Some are very interesting, like siger or gestopoz. Based on mouse movement, they should recognize 2D gestures easily. Ncore would allow for further experiments, because it features multipoint tracking i understood (FTIR surface ? mmmmm). But a Gesture patch should allow custom gesture recording to be really efficient. How can this be done within QC ? Load a file provided by a separate app or record directly within the graph ? Anyway, Gesture patch would be a MUST !
I've been idly trying to figure out how to accurately represent gestures in a way to allow for arbitrary numbers of inputs. For example, the wiimote would have 3 (x, y, z acceleration), maybe 2 (pitch/roll, which are actually derived from x, y, z anyway), and maybe many more (x, y, z, nunchuk x, y, z). Many, if not all, of the gesture libs I've looked at thus far are constrained to 2 dimensions (x, y), and some are actually glyph recognizers (written symbols), not actually gesture recognizers (glyphs have a definite start/stop point, like mouse click/unclick, while gestures have no definite begin/ends)
So, one idea I'm kicking around is the idea of directionality and Levenshtein Distances. Directionality can be used (possibly with length) to symbolically represent a dimension of input (increasing, decreasing, steady) — length would be for merging adjacent duplicates — and then a Levenshtein distance can be used to compare the symbols with a set of defined gestures. As the gesture is being constructed, it can compare against partial gestures to reduce the ones that obviously don't match, and if none match well the current stream can be cleared to make way for new potential input gestures. Maybe a "don't care" symbol too, for dimensions that aren't particular to a given gesture.
I'm not sure how easy it would be to 'record' such gestures, but they'd be simple to load/save, and could maybe even be specified by hand for simpler gestures.
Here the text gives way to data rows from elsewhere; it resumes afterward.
(* ===== verification/Random.v ===== *)
(** * lib/random.c: the RC4 generator

    The state is the source's static variables; [uint8_t] arithmetic is modulo
    256.  The generator's array stays a permutation of the 256 bytes, no access
    leaves it, and a step loses no information: the state before it can be
    computed from the state after it. *)

From S2P Require Import Prelude Bitmap.

Local Open Scope Z_scope.

Record rng := Rng { s : list Z; s_i : Z; s_j : Z; inited : bool }.

Abbreviation RM := (ST rng).

Definition u8 (x : Z) : Z := x `mod` 256.

(** [s[i]] read and written. *)
Definition get_s (i : Z) : RM Z := r ← st_get; st_opt EFault (s r !! Z.to_nat i).
Definition set_s (i v : Z) : RM () :=
  _ ← get_s i; st_modify (λ r, Rng (<[Z.to_nat i := v]> (s r)) (s_i r) (s_j r) (inited r)).

(** swap_byte (s + a, s + b). *)
Definition swap_byte (a b : Z) : RM () :=
  t ← get_s a; y ← get_s b; set_s a y;; set_s b t.

Fixpoint fill_loop (n : nat) (i : Z) : RM () :=
  match n with O => mret tt | S n => set_s i (u8 i);; fill_loop n (i + 1) end.

Fixpoint key_loop (n : nat) (seedp : list Z) (i j : Z) : RM () :=
  match n with
  | O => mret tt
  | S n =>
      si ← get_s i;
      k ← st_opt EFault (seedp !! Z.to_nat (i `mod` 4));
      let j := u8 (j + (si + k)) in
      swap_byte i j;; key_loop n seedp (i + 1) j
  end.

Definition random_init (seed : Z) : RM () :=
  let seedp := le_bytes 4 seed in
  fill_loop 256 0;;
  key_loop 256 seedp 0 0;;
  st_modify (λ r, Rng (s r) 0 0 true).

(** One iteration of random_bytes: the byte it writes. *)
Definition random_byte : RM Z :=
  st_modify (λ r, Rng (s r) (u8 (s_i r + 1)) (s_j r) (inited r));;
  r ← st_get;
  v ← get_s (s_i r);
  st_modify (λ r, Rng (s r) (s_i r) (u8 (s_j r + v)) (inited r));;
  r ← st_get;
  swap_byte (s_i r) (s_j r);;
  x ← get_s (s_i r); y ← get_s (s_j r);
  get_s (u8 (x + y)).

Fixpoint bytes_loop (size : nat) : RM (list Z) :=
  match size with
  | O => mret []
  | S size => b ← random_byte; bs ← bytes_loop size; mret (b :: bs)
  end.

(** The bytes written into BUF. *)
Definition random_bytes (size : Z) : RM (list Z) :=
  r ← st_get;
  (if inited r then mret tt else random_init 0);;
  bytes_loop (Z.to_nat size).

Definition random_ulong : RM Z := bs ← random_bytes 4; mret (le_word bs).

(** ** Correctness *)

Definition identity : list Z := Z.of_nat <$> seq 0 256.

(** What holds of the state: before the first use the array is all there is. *)
Record rng_ok (r : rng) : Prop := {
  ro_len : length (s r) = 256%nat;
  ro_perm : inited r = true → s r ≡ₚ identity ∧ 0 ≤ s_i r < 256 ∧ 0 ≤ s_j r < 256;
}.

Lemma u8_range x : 0 ≤ u8 x < 256.
Proof. apply Z.mod_pos_bound. lia. Qed.

Lemma length_identity : length identity = 256%nat.
Proof. done. Qed.

Lemma elem_of_identity x : x ∈ identity ↔ 0 ≤ x < 256.
Proof.
  unfold identity. rewrite list_elem_of_fmap. setoid_rewrite elem_of_seq. split.
  - intros (i & -> & Hi). lia.
  - intros Hx. exists (Z.to_nat x). lia.
Qed.

Lemma perm_byte (l : list Z) i :
  l ≡ₚ identity → 0 ≤ i < 256 → ∃ v, l !! Z.to_nat i = Some v ∧ 0 ≤ v < 256.
Proof.
  intros Hl Hi. destruct (lookup_lt_is_Some_2 l (Z.to_nat i)) as [v Ev].
  { rewrite Hl, length_identity. lia. }
  exists v. split; [done|]. apply elem_of_identity. rewrite <- Hl. by eapply list_elem_of_lookup_2.
Qed.

Lemma get_s_ok r i v : s r !! Z.to_nat i = Some v → get_s i r = Ok (v, r).
Proof. intros E. unfold get_s. st_simpl. by rewrite E. Qed.

Lemma set_s_ok r i v :
  0 ≤ i < Z.of_nat (length (s r)) →
  set_s i v r = Ok ((), Rng (<[Z.to_nat i := v]> (s r)) (s_i r) (s_j r) (inited r)).
Proof.
  intros Hi. destruct (lookup_lt_is_Some_2 (s r) (Z.to_nat i)) as [x Ex]; [lia|]. unfold set_s.
  by erewrite st_bind_ok by (by apply get_s_ok).
Qed.

Lemma swap_byte_ok r a b :
  0 ≤ a < Z.of_nat (length (s r)) → 0 ≤ b < Z.of_nat (length (s r)) →
  swap_byte a b r = Ok ((), Rng (swap_at (Z.to_nat a) (Z.to_nat b) (s r)) (s_i r) (s_j r) (inited r)).
Proof.
  intros Ha Hb. destruct (lookup_lt_is_Some_2 (s r) (Z.to_nat a)) as [x Ex]; [lia|].
  destruct (lookup_lt_is_Some_2 (s r) (Z.to_nat b)) as [y Ey]; [lia|]. unfold swap_byte, swap_at.
  rewrite Ex, Ey. erewrite st_bind_ok by (by apply get_s_ok). erewrite st_bind_ok by (by apply get_s_ok).
  erewrite st_bind_ok by (by apply set_s_ok). rewrite set_s_ok; [done|]. cbn. by rewrite length_insert.
Qed.

Lemma fill_loop_ok n r i :
  length (s r) = (i + n)%nat → take i (s r) = take i identity → (i + n ≤ 256)%nat →
  fill_loop n (Z.of_nat i) r = Ok ((), Rng (take (i + n) identity) (s_i r) (s_j r) (inited r)).
Proof.
  revert r i. induction n as [|n IH]; intros r i Hl Ht Hn; cbn [fill_loop].
  { rewrite Nat.add_0_r in *. rewrite <- Ht, <- Hl, firstn_all. by destruct r. }
  erewrite st_bind_ok by (apply set_s_ok; lia). rewrite Nat2Z.id.
  replace (Z.of_nat i + 1) with (Z.of_nat (S i)) by lia. rewrite IH; cbn [s s_i s_j inited].
  - do 3 f_equal. f_equal. lia.
  - rewrite length_insert. lia.
  - erewrite !take_S_r; [rewrite take_insert_ge, Ht by lia; reflexivity| |].
    + unfold identity. rewrite list_lookup_fmap, lookup_seq_lt by lia. done.
    + rewrite list_lookup_insert_eq by lia. do 2 f_equal. unfold u8. apply Z.mod_small. lia.
  - lia.
Qed.

(** The array after the loop depends only on the array before it. *)
Lemma key_loop_ok n seedp l0 i j :
  l0 ≡ₚ identity → length seedp = 4%nat → 0 ≤ i → i + Z.of_nat n ≤ 256 → 0 ≤ j < 256 →
  ∃ l, l ≡ₚ identity ∧ ∀ a b c, key_loop n seedp i j (Rng l0 a b c) = Ok ((), Rng l a b c).
Proof.
  revert l0 i j. induction n as [|n IH]; intros l0 i j Hp Hs Hi Hn Hj; cbn [key_loop]; [by exists l0|].
  destruct (perm_byte l0 i) as (v & Ev & _); [done|lia|].
  destruct (lookup_lt_is_Some_2 seedp (Z.to_nat (i `mod` 4))) as [k Ek].
  { pose proof (Z.mod_pos_bound i 4). lia. }
  pose proof (u8_range (j + (v + k))) as Hj'. assert (Hlen : length l0 = 256%nat) by (by rewrite Hp).
  destruct (IH (swap_at (Z.to_nat i) (Z.to_nat (u8 (j + (v + k)))) l0) (i + 1) (u8 (j + (v + k)))) as (l & Hl & E);
    [by rewrite swap_at_perm|done|lia..|].
  exists l. split; [done|]. intros a b c. erewrite st_bind_ok by (by apply get_s_ok).
  assert (Eopt : st_opt EFault (seedp !! Z.to_nat (i `mod` 4)) (Rng l0 a b c) = Ok (k, Rng l0 a b c)) by (by rewrite Ek).
  erewrite st_bind_ok by exact Eopt. erewrite st_bind_ok by (apply swap_byte_ok; cbn; lia). apply E.
Qed.

(** random_init forgets the state before it. *)
Lemma random_init_state seed :
  ∃ g, rng_ok g ∧ inited g = true ∧ ∀ r, rng_ok r → random_init seed r = Ok ((), g).
Proof.
  destruct (key_loop_ok 256 (le_bytes 4 seed) identity 0 0) as (l & Hl & E); [done|by rewrite length_le_bytes|lia..|].
  exists (Rng l 0 0 true). split_and!; [|done|].
  - split; cbn; [by rewrite Hl|]. intros _. split; [done|lia].
  - intros r Hr. unfold random_init. erewrite st_bind_ok by (apply (fill_loop_ok 256 r 0); [apply Hr|done|lia]).
    by erewrite st_bind_ok by apply E.
Qed.

Lemma random_init_ok r seed :
  rng_ok r → ∃ r', random_init seed r = Ok ((), r') ∧ rng_ok r' ∧ inited r' = true.
Proof. intros Hr. destruct (random_init_state seed) as (g & Hg & Hi & E). exists g. by rewrite E. Qed.

(** The state after a step, and the one before it. *)
Definition next_state (r : rng) : rng :=
  let i := u8 (s_i r + 1) in
  let j := u8 (s_j r + default 0 (s r !! Z.to_nat i)) in
  Rng (swap_at (Z.to_nat i) (Z.to_nat j) (s r)) i j (inited r).

Definition prev_state (r : rng) : rng :=
  let l := swap_at (Z.to_nat (s_i r)) (Z.to_nat (s_j r)) (s r) in
  Rng l (u8 (s_i r - 1)) (u8 (s_j r - default 0 (l !! Z.to_nat (s_i r)))) (inited r).

Lemma prev_next r :
  0 ≤ s_i r < 256 → 0 ≤ s_j r < 256 → prev_state (next_state r) = r.
Proof.
  intros Hi Hj. unfold prev_state, next_state. cbn [s s_i s_j inited]. rewrite swap_at_twice.
  destruct r as [l i j b]. cbn [s s_i s_j inited] in *. f_equal.
  - unfold u8. rewrite Zminus_mod_idemp_l, Z.add_simpl_r. by apply Z.mod_small.
  - unfold u8. rewrite Zminus_mod_idemp_l, Z.add_simpl_r. by apply Z.mod_small.
Qed.

Lemma random_byte_ok r :
  rng_ok r → inited r = true →
  ∃ b, random_byte r = Ok (b, next_state r) ∧ 0 ≤ b < 256 ∧ rng_ok (next_state r).
Proof.
  intros [Hl Hp] Hin. destruct (Hp Hin) as (Hperm & Hi & Hj). pose proof (u8_range (s_i r + 1)) as Hi'.
  destruct (perm_byte (s r) (u8 (s_i r + 1))) as (v & Ev & Hv); [done..|].
  unfold random_byte. erewrite st_bind_ok by done. unfold st_get. erewrite st_bind_ok by done. cbn [s_i].
  erewrite st_bind_ok by (apply get_s_ok; exact Ev). erewrite st_bind_ok by done. erewrite st_bind_ok by done.
  cbn [s s_i s_j inited]. pose proof (u8_range (s_j r + v)) as Hj'.
  erewrite st_bind_ok by (apply swap_byte_ok; cbn [s]; lia). cbn [s s_i s_j inited].
  assert (En : Rng (swap_at (Z.to_nat (u8 (s_i r + 1))) (Z.to_nat (u8 (s_j r + v))) (s r)) (u8 (s_i r + 1))
    (u8 (s_j r + v)) (inited r) = next_state r) by (unfold next_state; by rewrite Ev).
  rewrite En. assert (Hs' : s (next_state r) ≡ₚ identity) by (rewrite <- En; cbn; by rewrite swap_at_perm).
  destruct (perm_byte (s (next_state r)) (u8 (s_i r + 1))) as (x & Ex & _); [done..|].
  destruct (perm_byte (s (next_state r)) (u8 (s_j r + v))) as (y & Ey & _); [done..|].
  destruct (perm_byte (s (next_state r)) (u8 (x + y))) as (b & Eb & Hb); [done|apply u8_range|].
  do 2 erewrite st_bind_ok by (by apply get_s_ok). rewrite (get_s_ok _ _ _ Eb).
  exists b. split; [done|]. split; [done|]. split; [by rewrite Hs'|]. intros _. split; [done|].
  unfold next_state. cbn. split; apply u8_range.
Qed.

Lemma rng_ok_iter n r : rng_ok r → inited r = true → rng_ok (Nat.iter n next_state r) ∧ inited (Nat.iter n next_state r) = true.
Proof.
  intros Hr Hi. induction n as [|n [IH1 IH2]]; [done|]. rewrite Nat.iter_succ. split; [|done].
  by destruct (random_byte_ok _ IH1 IH2) as (_ & _ & _ & ?).
Qed.

Lemma iter_next_inj n r1 r2 :
  rng_ok r1 → rng_ok r2 → inited r1 = true → inited r2 = true →
  Nat.iter n next_state r1 = Nat.iter n next_state r2 → r1 = r2.
Proof.
  intros H1 H2 I1 I2. induction n as [|n IH]; [done|]. rewrite !Nat.iter_succ. intros E. apply IH.
  destruct (rng_ok_iter n r1 H1 I1) as [K1 J1], (rng_ok_iter n r2 H2 I2) as [K2 J2].
  destruct (ro_perm _ K1 J1) as (_ & ? & ?), (ro_perm _ K2 J2) as (_ & ? & ?).
  rewrite <- (prev_next (Nat.iter n next_state r1)), E, prev_next; done.
Qed.

Lemma bytes_loop_ok n r :
  rng_ok r → inited r = true →
  ∃ bs, bytes_loop n r = Ok (bs, Nat.iter n next_state r) ∧ length bs = n ∧
    Forall (λ b, 0 ≤ b < 256) bs ∧ rng_ok (Nat.iter n next_state r).
Proof.
  revert r. induction n as [|n IH]; intros r Hr Hin; [by exists []|].
  cbn [bytes_loop]. destruct (random_byte_ok r Hr Hin) as (b & E & Hb & Hr'). erewrite st_bind_ok by done.
  destruct (IH (next_state r) Hr') as (bs & E' & Hl & Hbs & Hok); [done|].
  rewrite <- Nat.iter_succ_r in *. erewrite st_bind_ok by done. exists (b :: bs).
  split_and!; [done|by rewrite <- Hl|by constructor|done].
Qed.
Is this idea rational? is it practical? Or are there more accurate/widely accepted algorithms for interpreting gestures without special cases?
Mahalanobis vs Levenshtein
It took me some time to browse through the Levenshtein documentation... and it seems -apart from very complicated ;) - an ùber-smart hack to get it done, espacially the realtime part of the curve analysis: no start/stop point. Right now i'm experimenting (as far as my timetable allows me to) gesture recognition under MaxMsp , using FTM externals and MnM. It uses internally Hidden Markov Models to extract parameters from raw data http://en.wikipedia.org/wiki/Hidden_Markov_model
and also Mahalanobis distance, which seems even more promising, as not being scale dependent http://en.wikipedia.org/wiki/Mahalanobis_distance
see the MnM external doc here: http://ftm.ircam.fr/index.php/Gesture_Follower
The stuff about Mahalanobis distance looks interesting (perhaps cheaper and statistically more accurate).
HMM's, for my limited experience, seemed like a cross between FSM's and neural networks (weights like an NN to control transitions between states in the FSM). For complex states, Markov stuff can eat a ton of Ram (maybe it's not so expensive in modern times... back when 64MB of ram was a lot, markov hammered swap almost immediately for non-trivial data sets I was working with)
Thanks for the links, I'll have to think about this some more before grinding out some code (I was actually considering starting this this week, but now I think I'm going to spend some more time studying :)
[edit: reading more on MnM, it looks like they're attempting to solve exactly the same problem (identify the closeness of an N-dimensional curve to a set a pre-recorded N-dimensional curves), and with a somewhat different method. Definitely worth checking out. As always, thanks for the link :)]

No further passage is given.